## WHAT YOU SHOULD DO:
Within the entries below, the lines from the one with "let abs_diff := abs_diff" through the one with "(d : LossDetector.t) (p" are to be set down exactly, both ends kept.

## MATERIAL TO PROCESS:
(* ===== verification/Loss.v ===== *)
(** * Round-trip estimation and loss detection
      (crates/umc-session/src/rtt.rs, loss.rs)

    The estimator and the detector add and multiply millisecond counts and
    packet numbers without a checked form; the model computes them exactly,
    which is what the machine does for values below 2^60
    ([rtt_within_samples] gives the bound of the estimator). *)

From S2P Require Import Prelude Spaces SentPackets Ack.

Definition TIMER_GRANULARITY_MS : u64 := 1.
Definition DEFAULT_PTO_MS : u64 := 1000.
Definition PACKET_THRESHOLD : u64 := 3.
Definition MAX_PTO_BACKOFF_EXPONENT : u32 := 6.

Module RttEstimator.

Record t := mk {
  latest_rtt : u64;
  min_rtt : u64;
  smoothed_rtt : u64;
  rtt_variance : u64;
  initialized : bool
}.

Definition new : t := mk 0 0 0 0 false.

Definition sample (r : t) (sample_ms : u64) : t :=
  if negb r.(initialized) then mk sample_ms sample_ms sample_ms (sample_ms / 2) true
  else
    let abs_diff := abs_diff r.(smoothed_rtt) sample_ms in
    mk sample_ms (N.min r.(min_rtt) sample_ms)
       ((7 * r.(smoothed_rtt) + sample_ms) / 8)
       ((3 * r.(rtt_variance) + abs_diff) / 4) true.

End RttEstimator.

Module PtoState.

Record t := mk { consecutive : u32 }.

Definition default : t := mk 0.

Definition multiplier (p : t) : u32 := N.shiftl 1 p.(consecutive).

Definition next_deadline (p : t) (pto : Duration) (now : Instant) : Instant :=
  instant_add now (saturating_mul pto (multiplier p)).

Definition on_expiry (p : t) : t := mk (N.min (p.(consecutive) + 1) MAX_PTO_BACKOFF_EXPONENT).

Definition on_ack (p : t) : t := mk 0.

End PtoState.

Module LossDetector.

Record t := mk { max_ack_delay_ms : u64 }.

Definition new (max_ack_delay_ms : u64) : t := mk max_ack_delay_ms.

Definition pto (d : t) (rtt : RttEstimator.t) : Duration :=
  if negb rtt.(RttEstimator.initialized) then DEFAULT_PTO_MS
  else
    let variance_term := N.max (4 * rtt.(RttEstimator.rtt_variance)) TIMER_GRANULARITY_MS in
    rtt.(RttEstimator.smoothed_rtt) + variance_term + d.(max_ack_delay_ms).

Definition packet_threshold_lost (d : t) (sent_pn largest_acked : u64) : bool :=
  sent_pn + PACKET_THRESHOLD <=? largest_acked.

Definition time_threshold_lost (d : t) (rtt : RttEstimator.t) (sent_at now : Instant)
    (higher_acked : bool) : bool :=
  if negb higher_acked || negb rtt.(RttEstimator.initialized) then false
  else
    let threshold :=
      (9 * N.max rtt.(RttEstimator.latest_rtt) rtt.(RttEstimator.smoothed_rtt)) / 8 in
    threshold <=? duration_since now sent_at.

Definition persistent_congestion (d : t) (pto : Duration) (oldest_lost_at newest_lost_at : Instant)
    : bool :=
  3 * pto <=? duration_since newest_lost_at oldest_lost_at.

End LossDetector.

(** The test of one packet. *)
Definition packet_lost (rtt : RttEstimator.t) (now : Instant) (largest_acked : u64)
    (d : LossDetector.t) (p : SentPacket.t) : bool :=
  let pn := p.(SentPacket.packet_number) in
  LossDetector.packet_threshold_lost d pn largest_acked
  || LossDetector.time_threshold_lost d rtt p.(SentPacket.sent_at) now (pn <? largest_acked).

(** [for p in sent_state.sent().iter().cloned()] *)
Fixpoint split_lost (lost : SentPacket.t -> bool) (sent : list SentPacket.t)
    : list u64 * list SentPacket.t :=
  match sent with
  | [] => ([], [])
  | p :: sent =>
      let '(out, keep) := split_lost lost sent in
      if lost p then (p.(SentPacket.packet_number) :: out, keep) else (out, p :: keep)
  end.

(** The kept packets are recorded again one by one. *)
Definition detect_lost_packets (s : AckSendState.t) (rtt : RttEstimator.t) (now : Instant)
    (largest_acked : u64) (d : LossDetector.t) : list u64 * AckSendState.t :=
  let '(lost, keep) := split_lost (packet_lost rtt now largest_acked d) s.(AckSendState.sent) in
  (lost, fold_left (fun s p => (AckSendState.record_sent s p).2) keep AckSendState.new).

(** ** Lemmas *)

Lemma split_lost_filter f sent :
  split_lost f sent =
  (SentPacket.packet_number <$> filter (fun p => f p = true) sent, filter (fun p => f p = false) sent).
Proof.
  induction sent as [|p sent IH]; [done|]. simpl. rewrite IH, !filter_cons.
  destruct (f p) eqn:E; simpl; by rewrite ?decide_True, ?decide_False.
Qed.

(** Recording below the cap appends. *)
Lemma record_below_cap s ps :
  len s.(AckSendState.sent) + len ps <= MAX_OUTSTANDING_PACKETS ->
  fold_left (fun s p => (AckSendState.record_sent s p).2) ps s
  = AckSendState.mk (s.(AckSendState.sent) ++ ps).
Proof.
  revert s. induction ps as [|p ps IH]; intros s H; simpl.
  - destruct s. by rewrite app_nil_r.
  - rewrite len_cons in H. unfold AckSendState.record_sent at 2.
    rewrite (proj2 (N.leb_gt _ _)) by lia. cbn [snd]. rewrite IH.
    + simpl. by rewrite <- app_assoc.
    + simpl. rewrite len_app, len_cons, len_nil. lia.
Qed.

Lemma record_sent_bound s p :
  len s.(AckSendState.sent) <= MAX_OUTSTANDING_PACKETS ->
  len (AckSendState.record_sent s p).2.(AckSendState.sent) <= MAX_OUTSTANDING_PACKETS.
Proof.
  intros H. unfold AckSendState.record_sent.
  destruct (N.leb_spec MAX_OUTSTANDING_PACKETS (len s.(AckSendState.sent))) as [Hc|Hc].
  - destruct s.(AckSendState.sent) as [|q rest]; simpl; rewrite ?len_app, ?len_cons, ?len_nil in *;
      unfold MAX_OUTSTANDING_PACKETS in *; lia.
  - simpl. rewrite len_app, len_cons, len_nil. lia.
Qed.

Lemma len_filter {A} (P : A -> Prop) `{!forall x, Decision (P x)} (l : list A) :
  len (filter P l) <= len l.
Proof. unfold len. pose proof (length_filter P l). lia. Qed.

Definition rtt_within (a b : u64) (r : RttEstimator.t) : Prop :=
  r.(RttEstimator.initialized) = true
  /\ a <= r.(RttEstimator.min_rtt) /\ r.(RttEstimator.min_rtt) <= r.(RttEstimator.latest_rtt) <= b
  /\ r.(RttEstimator.min_rtt) <= r.(RttEstimator.smoothed_rtt) <= b
  /\ r.(RttEstimator.rtt_variance) <= b.

Lemma sample_within a b r x :
  a <= x <= b -> r = RttEstimator.new \/ rtt_within a b r -> rtt_within a b (RttEstimator.sample r x).
Proof.
  intros Hx [-> | (Hi & H)]; unfold rtt_within, RttEstimator.sample; simpl.
  - split_and!; [done|lia..].
  - rewrite Hi. simpl. unfold abs_diff. split_and!; [done|lia..].
Qed.

(** ** Properties *)

(** The round-trip estimate stays within the samples: after any non-empty
    sequence of samples between [a] and [b], the minimum, latest and smoothed
    values all lie between the smallest and [b], the smoothed value is never
    below the minimum, and the variance never exceeds [b]; and if [b] is below
    2^61 no intermediate product overflows a 64-bit word. *)
Theorem rtt_within_samples a b x xs :
  Forall (fun s => a <= s <= b) (x :: xs) ->
  rtt_within a b (fold_left RttEstimator.sample (x :: xs) RttEstimator.new)
  /\ (b < 2 ^ 61 -> forall r s, rtt_within a b r -> a <= s <= b ->
      7 * r.(RttEstimator.smoothed_rtt) + s <= u64_max
      /\ 3 * r.(RttEstimator.rtt_variance) + abs_diff r.(RttEstimator.smoothed_rtt) s <= u64_max).
Proof.
  intros [Hx Hxs]%Forall_cons_iff. split.
  - simpl. assert (H : rtt_within a b (RttEstimator.sample RttEstimator.new x))
      by (apply sample_within; auto).
    revert H. generalize (RttEstimator.sample RttEstimator.new x).
    induction Hxs as [|y xs Hy Hxs IH]; intros r H; simpl; [done|]. apply IH, sample_within; auto.
  - intros Hb r s (_ & H) Hs. unfold abs_diff, u64_max. lia.
Qed.

Lemma rtt_within_samples_witness :
  rtt_within 20 90 (fold_left RttEstimator.sample [50; 20; 90] RttEstimator.new).
Proof. apply (rtt_within_samples 20 90 50 [20; 90]). repeat constructor; discriminate. Defined.

(** Loss detection partitions the outstanding packets: a packet leaves the
    queue exactly when it is reported lost, the others keep their order, nothing
    is evicted by re-recording them, and no packet is declared lost unless a
    higher number was acknowledged. *)
Theorem detect_lost_partition s rtt now largest d lost s' :
  len s.(AckSendState.sent) <= MAX_OUTSTANDING_PACKETS ->
  detect_lost_packets s rtt now largest d = (lost, s') ->
  lost = SentPacket.packet_number <$> filter (fun p => packet_lost rtt now largest d p = true) s.(AckSendState.sent)
  /\ s'.(AckSendState.sent) = filter (fun p => packet_lost rtt now largest d p = false) s.(AckSendState.sent)
  /\ Forall (fun pn => pn < largest) lost
  /\ Forall (fun p => largest < p.(SentPacket.packet_number) + PACKET_THRESHOLD) s'.(AckSendState.sent).
Proof.
  intros Hl. unfold detect_lost_packets. rewrite split_lost_filter, record_below_cap.
  - intros [= <- <-]. simpl. split_and!; [done..| |].
    + apply Forall_fmap, List.Forall_forall. intros p Hp. apply list_elem_of_In, list_elem_of_filter in Hp as [Hp _].
      simpl. unfold packet_lost, LossDetector.packet_threshold_lost, LossDetector.time_threshold_lost, PACKET_THRESHOLD in Hp.
      repeat case_match; lia.
    + apply List.Forall_forall. intros p Hp. apply list_elem_of_In, list_elem_of_filter in Hp as [Hp _].
      unfold packet_lost, LossDetector.packet_threshold_lost in Hp. lia.
  - simpl. rewrite len_nil. etransitivity; [|exact Hl]. apply len_filter.
Qed.

Lemma detect_lost_partition_witness :
  let s := AckSendState.mk (sample_sent <$> [1; 2; 7; 9]) in
  let r := detect_lost_packets s RttEstimator.new 100 5 (LossDetector.new 25) in
  r.1 = SentPacket.packet_number <$> filter (fun p => packet_lost RttEstimator.new 100 5 (LossDetector.new 25) p = true) s.(AckSendState.sent)
  /\ r.2.(AckSendState.sent) = filter (fun p => packet_lost RttEstimator.new 100 5 (LossDetector.new 25) p = false) s.(AckSendState.sent)
  /\ Forall (fun pn => pn < 5) r.1
  /\ Forall (fun p => 5 < p.(SentPacket.packet_number) + PACKET_THRESHOLD) r.2.(AckSendState.sent).
Proof. intros s r. apply detect_lost_partition; [discriminate|apply surjective_pairing]. Defined.

(** The probe timeout backs off by powers of two up to 64: after [n]
    consecutive expiries since the last acknowledgement the deadline is
    [2^min(n,6)] probe timeouts away (as far as 64-bit milliseconds reach), and
    an acknowledgement brings it back to one. *)
Theorem pto_backoff n p pto now :
  let p' := Nat.iter n PtoState.on_expiry (PtoState.on_ack p) in
  PtoState.multiplier p' = 2 ^ N.min (N.of_nat n) 6
  /\ PtoState.next_deadline p' pto now = N.min (now + N.min (pto * 2 ^ N.min (N.of_nat n) 6) u64_max) u64_max
  /\ PtoState.multiplier (PtoState.on_ack p') = 1.
Proof.
  cbv zeta. assert (H : PtoState.consecutive (Nat.iter n PtoState.on_expiry (PtoState.on_ack p)) = N.min (N.of_nat n) 6).
  { induction n as [|n IH]; [done|]. cbn [Nat.iter nat_rect] in *. simpl. unfold Nat.iter in *. rewrite IH.
    unfold MAX_PTO_BACKOFF_EXPONENT. lia. }
  unfold PtoState.next_deadline, PtoState.multiplier, instant_add, saturating_add, saturating_mul.
  rewrite H, N.shiftl_1_l. done.
Qed.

## FINAL ANSWER:
    let abs_diff := abs_diff r.(smoothed_rtt) sample_ms in
    mk sample_ms (N.min r.(min_rtt) sample_ms)
       ((7 * r.(smoothed_rtt) + sample_ms) / 8)
       ((3 * r.(rtt_variance) + abs_diff) / 4) true.

End RttEstimator.

Module PtoState.

Record t := mk { consecutive : u32 }.

Definition default : t := mk 0.

Definition multiplier (p : t) : u32 := N.shiftl 1 p.(consecutive).

Definition next_deadline (p : t) (pto : Duration) (now : Instant) : Instant :=
  instant_add now (saturating_mul pto (multiplier p)).

Definition on_expiry (p : t) : t := mk (N.min (p.(consecutive) + 1) MAX_PTO_BACKOFF_EXPONENT).

Definition on_ack (p : t) : t := mk 0.

End PtoState.

Module LossDetector.

Record t := mk { max_ack_delay_ms : u64 }.

Definition new (max_ack_delay_ms : u64) : t := mk max_ack_delay_ms.

Definition pto (d : t) (rtt : RttEstimator.t) : Duration :=
  if negb rtt.(RttEstimator.initialized) then DEFAULT_PTO_MS
  else
    let variance_term := N.max (4 * rtt.(RttEstimator.rtt_variance)) TIMER_GRANULARITY_MS in
    rtt.(RttEstimator.smoothed_rtt) + variance_term + d.(max_ack_delay_ms).

Definition packet_threshold_lost (d : t) (sent_pn largest_acked : u64) : bool :=
  sent_pn + PACKET_THRESHOLD <=? largest_acked.

Definition time_threshold_lost (d : t) (rtt : RttEstimator.t) (sent_at now : Instant)
    (higher_acked : bool) : bool :=
  if negb higher_acked || negb rtt.(RttEstimator.initialized) then false
  else
    let threshold :=
      (9 * N.max rtt.(RttEstimator.latest_rtt) rtt.(RttEstimator.smoothed_rtt)) / 8 in
    threshold <=? duration_since now sent_at.

Definition persistent_congestion (d : t) (pto : Duration) (oldest_lost_at newest_lost_at : Instant)
    : bool :=
  3 * pto <=? duration_since newest_lost_at oldest_lost_at.

End LossDetector.

(** The test of one packet. *)
Definition packet_lost (rtt : RttEstimator.t) (now : Instant) (largest_acked : u64)
    (d : LossDetector.t) (p : SentPacket.t) : bool :=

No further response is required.